Task description: Could you print exactly the lines of the listing below, starting at the line that has "destruct (analysis fr)" and ending at the line that has "- unfold handle_tcp", and only those lines?

Material provided:
(* ===== verification/Signal.v ===== *)
(** * Signals (os/src/task/signal.rs, action.rs, task.rs: SignalProcessor,
      task/mod.rs: current_handle_signals and below, syscall/process.rs: kill,
      sigprocmask, sigaction, sigreturn, trap/context.rs)

    A process has pending signals; each of its threads has a mask, a table of
    actions and at most one saved trap context.  A signal set is its 32 bits.
    The trap context of a thread, which lives in a page of its own, is a field
    of the thread here. *)
From S2P Require Import Prelude.

Definition MAX_SIG : Z := 31.
Definition SIGDEF : Z := 1.
Definition SIGINT : Z := Z.shiftl 1 2.
Definition SIGILL : Z := Z.shiftl 1 4.
Definition SIGABRT : Z := Z.shiftl 1 6.
Definition SIGFPE : Z := Z.shiftl 1 8.
Definition SIGKILL : Z := Z.shiftl 1 9.
Definition SIGSEGV : Z := Z.shiftl 1 11.
Definition SIGCONT : Z := Z.shiftl 1 18.
Definition SIGSTOP : Z := Z.shiftl 1 19.

Definition check_error (sigs : Z) : option Z :=
  if flags_contain sigs SIGINT then Some (-2)
  else if flags_contain sigs SIGILL then Some (-4)
  else if flags_contain sigs SIGABRT then Some (-6)
  else if flags_contain sigs SIGFPE then Some (-8)
  else if flags_contain sigs SIGKILL then Some (-9)
  else if flags_contain sigs SIGSEGV then Some (-11)
  else None.

Record TrapContext := mkTrap {
  tc_x : list Z;           (* x0 .. x31 *)
  sstatus : Z;
  sepc : Z;
  kernel_satp : Z;
  kernel_sp : Z;
  tc_trap_handler : Z;
}.
Definition set_x (i : nat) (v : Z) (c : TrapContext) : TrapContext :=
  mkTrap (<[i := v]> (tc_x c)) (sstatus c) (sepc c) (kernel_satp c) (kernel_sp c) (tc_trap_handler c).
Definition set_sepc (v : Z) (c : TrapContext) : TrapContext :=
  mkTrap (tc_x c) (sstatus c) v (kernel_satp c) (kernel_sp c) (tc_trap_handler c).
Definition set_sp (sp : Z) : TrapContext → TrapContext := set_x 2 sp.
(** [status] is [sstatus] as read, with SPP set to User. *)
Definition app_init_context (status entry sp satp ksp handler : Z) : TrapContext :=
  set_sp sp (mkTrap (replicate 32 0) status entry satp ksp handler).
(** A frame is taken from the device, and its payload queued at its socket. *)
Lemma handler_delivers s s' :
  net_interrupt_handler s = Ok ((), s') → socks_unique (socket_table s) →
  ∃ frame, rx s = frame :: rx s' ∧ socks_unique (socket_table s') ∧
    ∀ i y, socket_table s !! i = Some (Some y) →
      ∃ y', socket_table s' !! i = Some (Some y') ∧ sock_key y' = sock_key y ∧
        buffers y' = buffers y ++ payload_for (sock_key y) frame.
Proof.
  intros H Hu. unfold net_interrupt_handler, receive in H. apply bind_inv in H as (frame & s1 & Hrx & H).
  apply bind_inv in Hrx as (l & s2 & [= <- <-] & Hrx). destruct (rx s) as [|fr rest] eqn:Er; [done|]. injection Hrx as <- <-.
  exists fr. set (s1 := set_rx rest s) in *.
  assert (∀ s2, keeps s1 s2 → s' = s2 → payload fr = None → fr :: rest = fr :: rx s' ∧ socks_unique (socket_table s') ∧
    ∀ i y, socket_table s !! i = Some (Some y) → ∃ y', socket_table s' !! i = Some (Some y') ∧ sock_key y' = sock_key y ∧
      buffers y' = buffers y ++ payload_for (sock_key y) fr) as Hnone.
  { intros s2 [K1 K2 K3] -> Hp. rewrite K3. split_and!; [done|by apply K1|]. intros i y Hi. exists y. split; [by apply K2|].
    unfold payload_for. by rewrite Hp, app_nil_r. }
  assert (∀ k data sa, socket_table s' = deliver_to k data sa <$> socket_table s1 → rx s' = rx s1 → payload fr = Some (k, data) →
    fr :: rest = fr :: rx s' ∧ socks_unique (socket_table s') ∧
    ∀ i y, socket_table s !! i = Some (Some y) → ∃ y', socket_table s' !! i = Some (Some y') ∧ sock_key y' = sock_key y ∧
      buffers y' = buffers y ++ payload_for (sock_key y) fr) as Hdel.
  { intros k data sa -> -> Hp. split_and!; [done|by apply deliver_unique|]. intros i y Hi.
    exists (if decide (sock_key y = k) then pushed data sa y else y). rewrite list_lookup_fmap.
    change (socket_table s1) with (socket_table s). rewrite Hi. simpl. split; [done|]. unfold payload_for. rewrite Hp.
    destruct (decide (sock_key y = k)) as [<-|Hne]; [by rewrite decide_True|]. rewrite (decide_False (P := k = sock_key y)) by congruence.
    by rewrite app_nil_r. }
  destruct (analysis fr) as [reply|p|p|] eqn:Ea; cbn [handle_packet] in H.
  - apply bind_inv in H as (data & s2 & [_ ->]%lift_inv & [= <-]). eapply Hnone; [|done|]; [by apply keeps_same|].
    unfold payload. by rewrite Ea.
  - rewrite deliver_run in H by done. injection H as <-. eapply Hdel; [done|done|]. unfold payload. by rewrite Ea.
  - unfold handle_tcp in H. destruct (flags_contain (t_flags p) FLAG_S) eqn:ES.
    { apply bind_inv in H as (o & s2 & Hc%check_accept_keeps & H). eapply (Hnone s'); [|done|unfold payload; by rewrite Ea, ES].
      eapply keeps_trans; [exact Hc|]. destruct o; injection H as <-; by apply keeps_same. }
    destruct (flags_contain (t_flags p) FLAG_F) eqn:EF.
    { do 2 rewrite (M_bind_Ok _ _ _ _ _ eq_refl) in H. rewrite deliver_run in H by done. injection H as <-.
      eapply Hdel; [done|done|]. unfold payload. by rewrite Ea, ES, EF. }
    destruct (flags_contain (t_flags p) FLAG_A && (t_data_len p =? 0)) eqn:EA.
    { injection H as <-. eapply Hnone; [|done|]; [apply keeps_refl|]. unfold payload. rewrite Ea, ES, EF. cbn [negb andb]. by rewrite EA. }
    rewrite deliver_run in H by done. injection H as <-. eapply Hdel; [done|done|]. unfold payload. rewrite Ea, ES, EF. cbn [negb andb]. by rewrite EA.
  - injection H as <-. eapply Hnone; [|done|]; [apply keeps_refl|]. unfold payload. by rewrite Ea.
Qed.

(** Everything that reaches the sockets. *)
Inductive nact :=
| AFrame
| ARead (idx : nat)
| AConnect (pid ra lp rp : Z)
| AListen (pid p : Z)
| AAccept (idx : nat) (task : Z)
| ADrop (f : nfile).
Definition run_act (a : nact) : M nstate (option (list Z)) :=
  match a with
  | AFrame => net_interrupt_handler ≫= λ _, mret None
  | ARead idx => pop_data idx
  | AConnect pid ra lp rp => sys_connect pid ra lp rp ≫= λ _, mret None
  | AListen pid p => sys_listen pid p ≫= λ _, mret None
  | AAccept idx task => accept idx task ≫= λ _, mret None
  | ADrop f => drop_nfile f ≫= λ _, mret None
  end.
(** A run, with the payloads that were read from each socket. *)
Fixpoint run_acts (acts : list nact) : M nstate (list (nat * list Z)) :=
  match acts with
  | [] => mret []
  | a :: rest =>
      run_act a ≫= λ o, run_acts rest ≫= λ log,
      mret (match a, o with ARead idx, Some data => (idx, data) :: log | _, _ => log end)
  end.
Definition reads (idx : nat) (log : list (nat * list Z)) : list (list Z) := snd <$> filter (λ e, e.1 = idx) log.
Definition drops (idx : nat) (a : nact) : Prop :=
  match a with ADrop (FTCP _ _ _ _ _ i) | ADrop (FUDP _ _ _ i) => i = idx | _ => False end.

Lemma pop_inv i s o s' :
  pop_data i s = Ok (o, s') → ∃ y, socket_table s !! i = Some (Some y) ∧
    match buffers y with
    | [] => o = None ∧ s' = s
    | data :: more => o = Some data ∧
        s' = set_socks (<[i := Some (mkSock (raddr y) (lport y) (rport y) more (sq y) (ak y))]> (socket_table s)) s
    end.
Proof.
  unfold pop_data. rewrite (M_bind_Ok _ _ _ _ _ eq_refl). intros H. apply bind_inv in H as (x & s1 & [Hx ->]%lift_inv & H).
  apply bind_inv in H as (y & s1 & [Hy ->]%lift_inv & H). unfold slot in Hx. destruct (socket_table s !! i) as [z|] eqn:Hi; [|done].
  injection Hx as <-. destruct z as [y'|]; [|done]. injection Hy as ->. exists y. split; [done|].
  destruct (buffers y); by injection H as <- <-.
Qed.

Lemma insert_unique l i y z :
  socks_unique l → l !! i = Some (Some y) → sock_key z = sock_key y → socks_unique (<[i := Some z]> l).
Proof.
  intros Hu Hi Hk. assert (∀ j w, <[i := Some z]> l !! j = Some (Some w) → ∃ w', l !! j = Some (Some w') ∧ sock_key w' = sock_key w) as Hold.
  { intros j w. destruct (decide (j = i)) as [->|]; [|rewrite list_lookup_insert_ne by done; eauto].
    apply lookup_lt_Some in Hi as Hlt. rewrite list_lookup_insert_eq by done. intros [= <-]. eauto. }
  intros j k w w' (v & Hv & Kv)%Hold (v' & Hv' & Kv')%Hold Hkk. apply (Hu j k v v'); [done|done|congruence].
Qed.

Lemma remove_inv i s s' :
  remove_socket i s = Ok ((), s') → s' = set_socks (<[i := None]> (socket_table s)) s.
Proof.
  unfold remove_socket. rewrite (M_bind_Ok _ _ _ _ _ eq_refl). intros H. apply bind_inv in H as (x & s1 & [_ ->]%lift_inv & H).
  by injection H as <-.
Qed.

(** One action, seen from a socket it does not drop. *)
Lemma act_delivers a s o s' idx y :
  run_act a s = Ok (o, s') → socks_unique (socket_table s) → socket_table s !! idx = Some (Some y) → ¬ drops idx a →
  ∃ frames y', rx s = frames ++ rx s' ∧ socks_unique (socket_table s') ∧ socket_table s' !! idx = Some (Some y') ∧
    sock_key y' = sock_key y ∧
    buffers y ++ (frames ≫= payload_for (sock_key y)) =
      (match a, o with ARead i, Some data => if decide (i = idx) then [data] else [] | _, _ => [] end) ++ buffers y'.
Proof.
  intros H Hu Hy Hd. assert (∀ s2, keeps s s2 → s' = s2 → (∀ i, a ≠ ARead i) → ∃ frames y', rx s = frames ++ rx s' ∧
    socks_unique (socket_table s') ∧ socket_table s' !! idx = Some (Some y') ∧ sock_key y' = sock_key y ∧
    buffers y ++ (frames ≫= payload_for (sock_key y)) =
      (match a, o with ARead i, Some data => if decide (i = idx) then [data] else [] | _, _ => [] end) ++ buffers y') as Hkeep.
  { intros s2 [K1 K2 K3] -> Ha. exists [], y. rewrite K3. split_and!; [done|by apply K1|by apply K2|done|]. rewrite app_nil_r.
    destruct a, o; try done. by destruct (Ha idx0). }
  destruct a as [|i|pid ra lp rp|pid p|i task|f]; cbn [run_act] in H.
  - apply bind_inv in H as ([] & s1 & H & [= <- <-]). destruct (handler_delivers _ _ H Hu) as (frame & Hrx & Hu' & Hl).
    destruct (Hl idx y Hy) as (y' & Hy' & Hk & Hb). exists [frame], y'. split_and!; try done. simpl. by rewrite app_nil_r, Hb.
  - apply pop_inv in H as (z & Hz & H). exists []. destruct (buffers z) as [|data more] eqn:Eb; destruct H as [-> ->].
    { exists y. split_and!; try done. by rewrite app_nil_r. }
    cbn [socket_table set_socks rx]. destruct (decide (i = idx)) as [->|Hne].
    + rewrite Hy in Hz. injection Hz as <-. apply lookup_lt_Some in Hy as Hlt. eexists. rewrite list_lookup_insert_eq by done.
      split_and!; [done|by eapply insert_unique|done|done|]. simpl. by rewrite app_nil_r, Eb.
    + exists y. rewrite list_lookup_insert_ne by done. split_and!; [done|by eapply insert_unique|done|done|]. by rewrite app_nil_r.
  - apply bind_inv in H as (r & s1 & H & [= <- <-]). unfold sys_connect, udp_new in H.
    apply bind_inv in H as (f & s2 & H1 & H). apply bind_inv in H as (fd & s3 & [t ->]%n_install_inv & [= _ <-]).
    apply bind_inv in H1 as (x & s4 & H1%add_socket_keeps & H2). apply bind_inv in H2 as (y0 & s5 & [_ ->]%lift_inv & [= _ <-]).
    eapply Hkeep; [|done|done]. eapply keeps_trans; [exact H1|]. by apply keeps_same.
  - apply bind_inv in H as (r & s1 & H & [= <- <-]). unfold sys_listen in H. apply bind_inv in H as (x & s2 & H1 & H).
    apply bind_inv in H as (fd & s3 & [t ->]%n_install_inv & [= _ <-]). unfold listen in H1. destruct (place_in _ _) as [pos l].
    injection H1 as _ <-. eapply Hkeep; [|done|done]. by apply keeps_same.
  - apply bind_inv in H as ([] & s1 & H & [= <- <-]). unfold accept in H. apply bind_inv in H as (l & s2 & [= <- <-] & H).
    apply bind_inv in H as (x & s2 & [_ ->]%lift_inv & H). apply bind_inv in H as (z & s2 & [_ ->]%lift_inv & [= <-]).
    eapply Hkeep; [|done|done]. by apply keeps_same.
  - apply bind_inv in H as ([] & s1 & H & [= <- <-]).
    assert (∀ i, i ≠ idx → s1 = set_socks (<[i := None]> (socket_table s)) s → ∃ frames y', rx s = frames ++ rx s1 ∧
      socks_unique (socket_table s1) ∧ socket_table s1 !! idx = Some (Some y') ∧ sock_key y' = sock_key y ∧
      buffers y ++ (frames ≫= payload_for (sock_key y)) = [] ++ buffers y') as Hrm.
    { intros i Hi ->. exists [], y. cbn [socket_table set_socks rx]. rewrite list_lookup_insert_ne, app_nil_r by done.
      split_and!; try done. intros j k w w' Hw Hw'. apply list_lookup_insert_Some in Hw as [(_ & [=] & _)|[_ Hw]].
      apply list_lookup_insert_Some in Hw' as [(_ & [=] & _)|[_ Hw']]. by eapply Hu. }
    destruct f as [? ? ? ? ? i|? ? ? i|i|]; cbn [drop_nfile] in H; simpl in Hd.
    + apply remove_inv in H. by apply (Hrm i).
    + apply remove_inv in H. by apply (Hrm i).
    + unfold port_fd_drop in H. apply bind_inv in H as (l & s2 & [= <- <-] & H).
      apply bind_inv in H as (x & s2 & [_ ->]%lift_inv & [= <-]). eapply Hkeep; [|done|done]. by apply keeps_same.
    + injection H as <-. eapply Hkeep; [|done|done]. apply keeps_refl.
Qed.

Solved problem:
  destruct (analysis fr) as [reply|p|p|] eqn:Ea; cbn [handle_packet] in H.
  - apply bind_inv in H as (data & s2 & [_ ->]%lift_inv & [= <-]). eapply Hnone; [|done|]; [by apply keeps_same|].
    unfold payload. by rewrite Ea.
  - rewrite deliver_run in H by done. injection H as <-. eapply Hdel; [done|done|]. unfold payload. by rewrite Ea.
  - unfold handle_tcp in H. destruct (flags_contain (t_flags p) FLAG_S) eqn:ES.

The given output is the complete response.